Exercise description
When the word "args" shows up in a line of the data below, copy that whole line.

Data supplied
(** C7. Whichever error kind occurs in a turn of [main] (blank generation,
    a statement the database rejects, blank repair), the graph returns a
    dict instead of raising: the failure is routed through the repair step
    to the terminal failure step, the error field of the returned dict is
    ["Final error: "] followed by a non-empty description, and [main] prints
    it. *)
Theorem every_error_kind_ends_in_the_error_field kind q (w : World) :
  occurs kind (turn_log' q w) ->
  exists st' x,
    turn_outcome' q w = Ok st'
    /\ st' !! "error" = Some ("Final error: " +:+ x)
    /\ x <> ""
    /\ activations (turn_log' q w)
       = [generate_sql; run_query; handle_error; final_error]
    /\ In (PyStr.nl +:+ "Error: " +:+ "Final error: " +:+ x) (main_display st').
Proof.
  intros Hkind.
  destruct (turn_summary q w)
    as (sch & info1 & c1 & dbevs & upd2 & info3 & c3 & e2
        & Hout & Hact & _ & _ & _ & Hrep & _ & _ & Hdb & _ & _ & _ & Hblank & Hfail).
  cbv zeta in *.
  eexists _, _. split; [exact Hout|]. split; [apply update_same|].
  assert (Hx : (if PyStr.truthy (PyStr.strip c3) then e2
                else "Failed to generate corrected query") <> "").
  { destruct kind; cbn [occurs] in Hkind.
    - destruct Hkind as (c & Hc & Hc0). unfold generation_reply in Hc.
      rewrite Hrep in Hc. injection Hc as <-.
      destruct Hblank as [_ ->]; [now rewrite Hc0|].
      destruct (PyStr.truthy (PyStr.strip c3)); discriminate.
    - rewrite Hdb in Hkind. specialize (Hfail Hkind).
      destruct (PyStr.truthy (PyStr.strip c3)); [assumption | discriminate].
    - destruct Hkind as (c & Hc & Hc0). unfold repair_reply in Hc.
      rewrite Hrep in Hc. injection Hc as <-. rewrite Hc0. discriminate. }
  split; [exact Hx|]. split; [exact Hact|].
  apply main_display_error; [apply update_same | exact Hx].
Qed.
Lemma chunk_loop_spec fuel array (size : Z) (k : nat) chunks :
  1 <= size ->
  (length array - k * Z.to_nat size < fuel)%nat ->
  exists rest,
    chunk_loop fuel array size (Z.of_nat k * size) chunks
    = Some (chunks ++ rest) /\
    concat rest = drop (k * Z.to_nat size) array /\
    forall n c, rest !! n = Some c ->
      c <> [] /\
      c = take (Z.to_nat size) (drop ((k + n) * Z.to_nat size) array).
Proof.
  intros Hsize. revert k chunks.
  induction fuel as [|fuel IH]; intros k chunks Hfuel; [lia|].
  cbn [chunk_loop]. case_decide as Hi.
  - rewrite slice_forward by lia.
    replace (Z.of_nat k * size + size) with (Z.of_nat (S k) * size) by lia.
    destruct (IH (S k) (chunks ++
                [take (Z.to_nat size)
                   (drop (Z.to_nat (Z.of_nat k * size)) array)]))
      as (rest & Hrun & Hcat & Hnth); [nia|].
    rewrite Hrun, <- app_assoc. eexists. split; [done|].
    replace (Z.to_nat (Z.of_nat k * size)) with (k * Z.to_nat size)%nat
      by nia.
    split.
    + simpl. rewrite Hcat.
      replace (S k * Z.to_nat size)%nat
        with (k * Z.to_nat size + Z.to_nat size)%nat by lia.
      rewrite <- drop_drop. apply take_drop.
    + intros [|n] c; simpl.
      * intros [= <-]. rewrite Nat.add_0_r. split; [|done].
        intros Hnil%(f_equal length).
        rewrite length_take, length_drop in Hnil. simpl in Hnil. nia.
      * intros Hc. destruct (Hnth n c Hc) as [Hne ->]. split; [done|].
        do 3 f_equal. lia.
  - exists []. rewrite app_nil_r. split; [done|].
    split; [rewrite drop_ge; [done|nia]|]. by intros n c.
Qed.

(** X6: With a size of at least 1, [chunk] returns, within as many turns as
    the array has elements (and one more for the last test); the chunks
    put end to end are the array; none is empty; chunk [n] is the [size]
    elements from position [n * size] on, fewer for the last one. *)
Theorem chunk_partition fuel array (size : Z) :
  1 <= size -> (length array < fuel)%nat ->
  exists chunks,
    chunk fuel array size = Some chunks /\
    concat chunks = array /\
    forall n c, chunks !! n = Some c ->
      c <> [] /\
      c = take (Z.to_nat size) (drop (n * Z.to_nat size) array).
Proof.
  intros Hsize Hfuel.
  destruct (chunk_loop_spec fuel array size 0 [] Hsize)
    as (rest & Hrun & Hcat & Hnth); [lia|].
  exists rest. split; [exact Hrun|]. split; [exact Hcat|exact Hnth].
Qed.

Lemma chunk_loop_diverges fuel array (size i : Z) chunks :
  size <= 0 -> i < Z.of_nat (length array) ->
  chunk_loop fuel array size i chunks = None.
Proof.
  intros Hsize. revert i chunks.
  induction fuel as [|fuel IH]; intros i chunks Hi; [done|].
  cbn [chunk_loop]. rewrite decide_True by done. apply IH. lia.
Qed.

(** X7: With a size of zero or less [chunk] never returns on an array that
    has an element: the loop does not end, whatever the bound on its
    turns. *)
Theorem chunk_diverges fuel array (size : Z) :
  size <= 0 -> array <> [] -> chunk fuel array size = None.
Proof.
  intros Hsize Hne. apply chunk_loop_diverges; [done|].
  destruct array; [done|]. simpl. lia.
Qed.

End chunk.

Lemma chunk_partition_witness :
  chunk 6 [1; 2; 3; 4; 5] 2 = Some [[1; 2]; [3; 4]; [5]].
Proof.
  destruct (chunk_partition 6 [1; 2; 3; 4; 5] 2) as (chunks & Hrun & _);
    [lia|simpl; lia|].
  reflexivity.
Defined.

Lemma chunk_diverges_witness : chunk 1000 [1; 2; 3] 0 = None.
Proof. apply (chunk_diverges 1000 [1; 2; 3] 0); [lia|done]. Defined.

Section shuffle.
Context {A : Type}.
Variable random : nat -> Double.double.
Hypothesis random_unit : forall k, Double.unit_interval (random k).
Implicit Types (array result : list A).

(** [Math.floor(Math.random() * n)] is an index below [n]. *)
Lemma random_index_lt k n : (0 < n)%nat -> (random_index random k n < n)%nat.
Proof.
  intros Hn. unfold random_index.
  pose proof (DoubleSpec.floor_times (random k) (Z.of_nat n)
                (random_unit k) ltac:(lia)).
  lia.
Qed.

Lemma insert_permutation (l : list A) j x y :
  l !! j = Some y -> y :: <[j := x]> l ≡ₚ x :: l.
Proof.
  revert j. induction l as [|z l IH]; intros [|j] Hj; simplify_eq/=.
  - apply perm_swap.
  - rewrite perm_swap, (IH j Hj). apply perm_swap.
Qed.

Lemma swap_permutation result i j result' :
  swap result i j = Some result' -> result' ≡ₚ result.
Proof.
  unfold swap.
  destruct (result !! i) as [x|] eqn:Hi; [|done].
  destruct (result !! j) as [y|] eqn:Hj; [|done]. intros [= <-].
  revert i j Hi Hj. induction result as [|z l IH]; intros i j Hi Hj; [done|].
  destruct i as [|i], j as [|j]; simplify_eq/=.
  - done.
  - by apply insert_permutation.
  - by apply insert_permutation.
  - f_equiv. by apply IH.
Qed.

Lemma swap_Some result i j :
  (i < length result)%nat -> (j < length result)%nat ->
  is_Some (swap result i j).
Proof.
  intros [x Hx]%lookup_lt_is_Some_2 [y Hy]%lookup_lt_is_Some_2.
  unfold swap. rewrite Hx, Hy. by eexists.
Qed.

Lemma shuffle_loop_permutation i k result :
  (i < length result)%nat ->
  exists result', shuffle_loop random i k result = Some result' /\
                  result' ≡ₚ result.
Proof.
  revert k result. induction i as [|i IH]; intros k result Hi.
  - by exists result.
  - cbn [shuffle_loop].
    pose proof (random_index_lt k (S i + 1) ltac:(lia)) as Hj.
    destruct (swap_Some result (S i) (random_index random k (S i + 1)))
      as [result1 Hswap]; [lia..|].
    rewrite Hswap.
    pose proof (swap_permutation _ _ _ _ Hswap) as Hperm.
    destruct (IH (S k) result1) as (result' & Hrun & Hperm').
    { rewrite (Permutation_length Hperm). lia. }
    exists result'. split; [done|]. by rewrite Hperm'.
Qed.

(** X8: Whatever [Math.random] returns, in its range from 0 to 1, 1 left
    out, [shuffle] returns an array with the elements of its argument,
    each as many times as there, in some order; no index leaves the
    array. *)
Theorem shuffle_permutation array :
  exists result, shuffle random array = Some result /\ result ≡ₚ array.
Proof.
  unfold shuffle. destruct array as [|x array]; [by exists []|].
  apply shuffle_loop_permutation. simpl. lia.
Qed.

End shuffle.

Lemma shuffle_permutation_witness :
  shuffle Double.sixteenths [1; 2; 3; 4] = Some [3; 2; 4; 1] /\
  exists result,
    shuffle Double.sixteenths [1; 2; 3; 4] = Some result /\
    result ≡ₚ [1; 2; 3; 4].
Proof.
  split; [vm_compute; reflexivity|].
  apply shuffle_permutation. apply DoubleSpec.sixteenths_unit.
Defined.

End ArraysSpec.


(** * Properties of [throttle], [debounce] and [memoize] *)
Module FunctionsSpec.
Import Functions.

Section throttle.
Context {A R E : Type}.
Variable fn : A -> outcome R E.
Variable limit : Z.
Implicit Types (st : @throttled A) (log : list (Z * A)).

Lemma throttled_calls_snoc calls now args :
  throttled_calls fn limit (calls ++ [(now, args)]) throttle =
  (throttled_call fn limit now args
     (throttled_calls fn limit calls throttle)).2.
Proof. unfold throttled_calls. by rewrite foldl_app. Qed.

Lemma last_return_snoc log t a :
  last_return fn (log ++ [(t, a)]) =
  match fn a with
  | Fulfilled _ => t
  | Rejected _ => last_return fn log
  end.
Proof. unfold last_return. by rewrite foldl_app. Qed.
Lemma nth_upto (n i : Z) : 0 <= i < n -> nth (Z.to_nat i) (upto n) 0 = i.
Proof.
  intros Hi. unfold upto.
  change (nth (Z.to_nat i) (map Z.of_nat (seq 0 (Z.to_nat n)))
            (Z.of_nat 0) = i).
  rewrite map_nth, seq_nth by lia. lia.
Qed.

Lemma splitLines_row (row rest : jsString) :
  ~ In LF row ->
  splitLines (row ++ LF :: rest) = row :: splitLines rest.
Proof.
  induction row as [|c row IH]; intros Hno; cbn [app splitLines].
  - rewrite N.eqb_refl. reflexivity.
  - destruct (N.eqb_spec c LF) as [-> | _].
    + exfalso. apply Hno. now left.
    + rewrite IH; [reflexivity|]. intros C. apply Hno. now right.
Qed.

Lemma splitLines_unlines (rows : list jsString) :
  Forall (fun row => ~ In LF row) rows ->
  splitLines (unlines rows) = rows ++ [[]].
Proof.
  unfold unlines.
  induction 1 as [|row rows Hrow _ IH]; cbn [map concat app].
  - reflexivity.
  - rewrite <- app_assoc. cbn [app].
    now rewrite splitLines_row, IH.
Qed.

Lemma gridRows_length (st : Style) (data : list Z) (ow oh : Z) :
  length (gridRows st data ow oh) = Z.to_nat oh.
Proof.
  unfold gridRows. now rewrite length_map, upto_length.
Qed.

Lemma gridRows_widths (st : Style) (data : list Z) (ow oh : Z) :
  Forall (fun row => length row = Z.to_nat ow) (gridRows st data ow oh).
Proof.
  unfold gridRows. apply Forall_map, Forall_forall. intros y _.
  now rewrite length_map, upto_length.
Qed.

Lemma gridRows_nth (st : Style) (data : list Z) (ow oh x y : Z) :
  0 <= x < ow -> 0 <= y < oh ->
  nth (Z.to_nat x) (nth (Z.to_nat y) (gridRows st data ow oh) []) 0%N
  = cellUnit st data ow x y.
Proof.
  intros Hx Hy. unfold gridRows.
  rewrite (nth_indep _ [] (map (fun x => cellUnit st data ow x 0) (upto ow)))
    by (rewrite length_map, upto_length; lia).
  rewrite (map_nth (fun y => map (fun x => cellUnit st data ow x y) (upto ow))
             (upto oh) 0).
  rewrite nth_upto by assumption.
  rewrite (nth_indep _ 0%N (cellUnit st data ow 0 y))
    by (rewrite length_map, upto_length; lia).
  rewrite (map_nth (fun x => cellUnit st data ow x y) (upto ow) 0).
  now rewrite nth_upto.
Qed.

Lemma gridRows_no_LF (st : Style) (data : list Z) (ow oh : Z) :
  charset st <> [] ->
  Z.of_nat (length data) = 4 * ow * oh ->
  ~ In LF (charset st) ->
  Forall (fun row => ~ In LF row) (gridRows st data ow oh).
Proof.
  intros Hne Hlen Hno. unfold gridRows.
  apply Forall_map, Forall_forall. intros y Hy. apply upto_In in Hy.
  intros C. apply in_map_iff in C. destruct C as [x [Hc Hx]].
  apply upto_In in Hx.
  destruct (cellValue_defined st data ow oh x y Hne Hlen Hx Hy)
    as [c [Hv Hin]].
  unfold cellUnit in Hc. rewrite Hv in Hc. congruence.
Qed.

(** C6.  When the grid has at least one column and one row, the palette
    is not empty and the buffer read back has the size of the grid, the
    plain text is the rows of the grid top to bottom, each row the code
    units of its cells left to right followed by a line feed: there are
    [outH] rows of [outW] code units each, and when the palette holds
    no line feed, cutting the text at line feeds gives back exactly
    these rows and an empty piece after the last line feed. *)
Theorem plainText_shape (source g : Canvas) (st : Style) (out : Output)
    (data : list Z) :
  let cw := cellW (width source) (columns st) in
  let ch := cellH cw (lineHeightRatio st) in
  let ow := outW (width source) cw in
  let oh := outH (height source) ch in
  let rows := gridRows st data ow oh in
  let plainText := ascii (toASCII (Some source) (Some g) st out) in
  1 <= ow -> 1 <= oh ->
  charset st <> [] ->
  scaledData source ow oh = Some data ->
  Z.of_nat (length data) = 4 * ow * oh ->
  plainText = unlines rows /\
  length rows = Z.to_nat oh /\
  Forall (fun row => length row = Z.to_nat ow) rows /\
  (forall x y, 0 <= x < ow -> 0 <= y < oh ->
     cellValue st data ow x y
     = Str [nth (Z.to_nat x) (nth (Z.to_nat y) rows []) 0%N]) /\
  (~ In LF (charset st) -> splitLines plainText = rows ++ [[]]).
Proof.
  intros cw ch ow oh rows plainText How Hoh Hne Hdata Hlen.
  assert (Htext : plainText = unlines rows).
  { unfold plainText, toASCII. fold cw ch ow oh. rewrite Hdata.
    cbn [ascii]. now apply render_text. }
  split; [exact Htext|].
  split; [apply gridRows_length|].
  split; [apply gridRows_widths|].
  split.
  - intros x y Hx Hy. unfold rows. rewrite gridRows_nth by assumption.
    destruct (cellValue_defined st data ow oh x y Hne Hlen Hx Hy)
      as [c [Hv _]].
    unfold cellUnit. now rewrite Hv.
  - intros Hno. rewrite Htext. apply splitLines_unlines.
    now apply gridRows_no_LF.
Qed.

Lemma plainText_shape_witness :
  let source := solidCanvas 100 50 10 200 10 in
  let st := classicStyle 10 2 in
  let data := concat (repeat [10; 200; 10; 255] 20) in
  let rows := gridRows st data 10 2 in
  let plainText :=
    ascii (toASCII (Some source) (Some source) st noOutput) in
  plainText = unlines rows /\
  length rows = 2%nat /\
  Forall (fun row => length row = 10%nat) rows /\
  (forall x y, 0 <= x < 10 -> 0 <= y < 2 ->
     cellValue st data 10 x y
     = Str [nth (Z.to_nat x) (nth (Z.to_nat y) rows []) 0%N]) /\
  (~ In LF (charset st) -> splitLines plainText = rows ++ [[]]).
Proof.
  intros source st data rows plainText.
  apply (plainText_shape source source st noOutput data).
  - vm_compute. discriminate.
  - vm_compute. discriminate.
  - vm_compute. discriminate.
  - reflexivity.
  - reflexivity.
Defined.
(** * Playlist codec and edit session of the audio playlist manager

    A shallow embedding of [src/components/playlist-manager.tsx]: the
    helpers [removeFileExtension], [parsePlaylistContent],
    [generatePlaylistContent], [buildPathForFile], [addFileToPlaylist],
    [removeFileFromPlaylist], [savePlaylist], [resetPlaylist] and
    [handleDrop], together with the ECMAScript built-ins they call
    ([String.prototype.split], [trim], [replace], [decodeURIComponent],
    [encodeURIComponent], [Array.prototype.splice], ...).

    Around it, the code the component works with: its list of playlists
    ([loadInitialData]), the folder configuration ([validateConfig],
    [getConfigInfo]), the component [DirectoryConfig], the component
    [PlaylistOperations] ([createNewPlaylist]), the hook [useDragDrop]
    and the request methods of the storage client ([updateFile],
    [getFileContent], [listFiles]), whose network is a parameter.

    A JavaScript string is a sequence of UTF-16 code units; it is modelled
    as a list of [N].  React state is modelled by explicit state passing:
    every event handler is a function from the committed state to the next
    one.  A thrown exception is the [Throw] case of [result]. *)

From Stdlib Require Import NArith ZArith List Bool String Ascii Lia.
From Stdlib Require Import Permutation.
Import ListNotations.

Set Implicit Arguments.

Ltac Zify.zify_post_hook ::= Z.to_euclidean_division_equations.

(** ** Exceptions *)

Inductive exn : Type :=
| URIError.

Inductive result (A : Type) : Type :=
| Ok (a : A)
| Throw (e : exn).

Arguments Ok {A} a.
Arguments Throw {A} e.

Definition bind {A B : Type} (r : result A) (k : A -> result B) : result B :=
  match r with
  | Ok a => k a
  | Throw e => Throw e
  end.

Notation "x <- r ;; k" := (bind r (fun x => k))
  (at level 61, r at next level, right associativity).

Definition rmap {A B : Type} (f : A -> B) (r : result A) : result B :=
  x <- r ;; Ok (f x).

(** ** JavaScript strings and the built-ins used by the component *)

Module JS.

Open Scope N_scope.

(** A string value: its UTF-16 code units, in order. *)
Definition jsstring : Type := list N.

(** An ASCII literal as a string value. *)
Definition js (s : string) : jsstring :=
  map N_of_ascii (list_ascii_of_string s).

Definition LF : N := 10.
Definition BACKSLASH : N := 92.
Definition SLASH : N := 47.
Definition PIPE : N := 124.
Definition PERCENT : N := 37.
Definition PLUS : N := 43.
Definition SPACE : N := 32.
Definition DOT : N := 46.
Definition GT : N := 62.
Definition DOLLAR : N := 36.

Fixpoint jseqb (a b : jsstring) : bool :=
  match a, b with
  | [], [] => true
  | x :: a', y :: b' => (x =? y) && jseqb a' b'
  | _, _ => false
  end.

(** [s.startsWith(p)] *)
Fixpoint startsWith (s p : jsstring) : bool :=
  match p, s with
  | [], _ => true
  | x :: p', y :: s' => (x =? y) && startsWith s' p'
  | _ :: _, [] => false
  end.

(** [s.includes(p)] *)
Fixpoint includes (s p : jsstring) : bool :=
  startsWith s p ||
  match s with
  | [] => false
  | _ :: s' => includes s' p
  end.

(** The remainder of [s] after the prefix [p], when [s] starts with [p]. *)
Fixpoint stripPrefix (p s : jsstring) : option jsstring :=
  match p, s with
  | [], _ => Some s
  | x :: p', y :: s' => if x =? y then stripPrefix p' s' else None
  | _ :: _, [] => None
  end.

(** Longest prefix whose code units satisfy [f], and the rest. *)
Fixpoint span (f : N -> bool) (s : jsstring) : jsstring * jsstring :=
  match s with
  | [] => ([], [])
  | c :: s' =>
      if f c then let (a, b) := span f s' in (c :: a, b) else ([], s)
  end.

(** [s.split(sep)] for a separator of one code unit: never empty, and
    [''.split(sep)] is [['']]. *)
Fixpoint split (sep : N) (s : jsstring) : list jsstring :=
  match s with
  | [] => [[]]
  | c :: s' =>
      if c =? sep then [] :: split sep s'
      else match split sep s' with
           | [] => [[c]]
           | t :: ts => (c :: t) :: ts
           end
  end.

(** [parts.join(sep)] for a separator of one code unit. *)
Fixpoint join (sep : N) (parts : list jsstring) : jsstring :=
  match parts with
  | [] => []
  | [p] => p
  | p :: ps => p ++ sep :: join sep ps
  end.

(** [arr.pop()] on a freshly built array: its last element
    ([undefined], here [None], on the empty array). *)
Fixpoint pop (arr : list jsstring) : option jsstring :=
  match arr with
  | [] => None
  | [x] => Some x
  | _ :: xs => pop xs
  end.

(** [a || b] on strings: the empty string and [undefined] are falsy. *)
Definition orElse (a : option jsstring) (b : jsstring) : jsstring :=
  match a with
  | Some ((_ :: _) as x) => x
  | _ => b
  end.

(** ECMAScript LineTerminator: LF, CR, LS, PS.  The regular expression
    atom [.] (without the [s] flag) matches every code unit but these. *)
Definition isLineTerminator (c : N) : bool :=
  (c =? 10) || (c =? 13) || (c =? 8232) || (c =? 8233).

(** ECMAScript WhiteSpace and LineTerminator, the code units removed by
    [trim]: TAB, LF, VT, FF, CR, SP, NBSP, U+1680, U+2000..U+200A, LS, PS,
    U+202F, U+205F, U+3000, U+FEFF. *)
Definition isWhiteSpace (c : N) : bool :=
  (c =? 9) || (c =? 10) || (c =? 11) || (c =? 12) || (c =? 13) ||
  (c =? 32) || (c =? 160) || (c =? 5760) ||
  ((8192 <=? c) && (c <=? 8202)) ||
  (c =? 8232) || (c =? 8233) || (c =? 8239) || (c =? 8287) ||
  (c =? 12288) || (c =? 65279).

Fixpoint trimStart (s : jsstring) : jsstring :=
  match s with
  | [] => []
  | c :: s' => if isWhiteSpace c then trimStart s' else s
  end.

Fixpoint trimEnd (s : jsstring) : jsstring :=
  match s with
  | [] => []
  | c :: s' =>
      match trimEnd s' with
      | [] => if isWhiteSpace c then [] else [c]
      | t => c :: t
      end
  end.

(** [s.trim()] *)
Definition trim (s : jsstring) : jsstring := trimEnd (trimStart s).

(** Truthiness of a string: non-empty. *)
Definition truthy (s : jsstring) : bool :=
  match s with
  | [] => false
  | _ :: _ => true
  end.

(** First occurrence of the non-empty pattern [p] in [s]: the text before
    it and the text after it. *)
Fixpoint indexOf (p s : jsstring) : option (jsstring * jsstring) :=
  match stripPrefix p s with
  | Some after => Some ([], after)
  | None =>
      match s with
      | [] => None
      | c :: s' =>
          match indexOf p s' with
          | Some (before, after) => Some (c :: before, after)
          | None => None
          end
      end
  end.

(** GetSubstitution (ECMA-262) for a string pattern, which has no capture
    groups: in the replacement template [$$] is a dollar sign, [$&] the
    matched text, [$`] the text before the match, [$'] the text after it;
    every other code unit, and a dollar sign before anything else, stands
    for itself. *)
Fixpoint GetSubstitution (matched before after template : jsstring)
  : jsstring :=
  match template with
  | [] => []
  | c :: t =>
      if c =? DOLLAR then
        match t with
        | [] => [c]
        | d :: t' =>
            if d =? DOLLAR then DOLLAR :: GetSubstitution matched before after t'
            else if d =? 96 then before ++ GetSubstitution matched before after t'
            else if d =? 38 then matched ++ GetSubstitution matched before after t'
            else if d =? 39 then after ++ GetSubstitution matched before after t'
            else c :: GetSubstitution matched before after t
        end
      else c :: GetSubstitution matched before after t
  end.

Answer to this task
Lemma throttled_calls_snoc calls now args :
  throttled_calls fn limit (calls ++ [(now, args)]) throttle =
  (throttled_call fn limit now args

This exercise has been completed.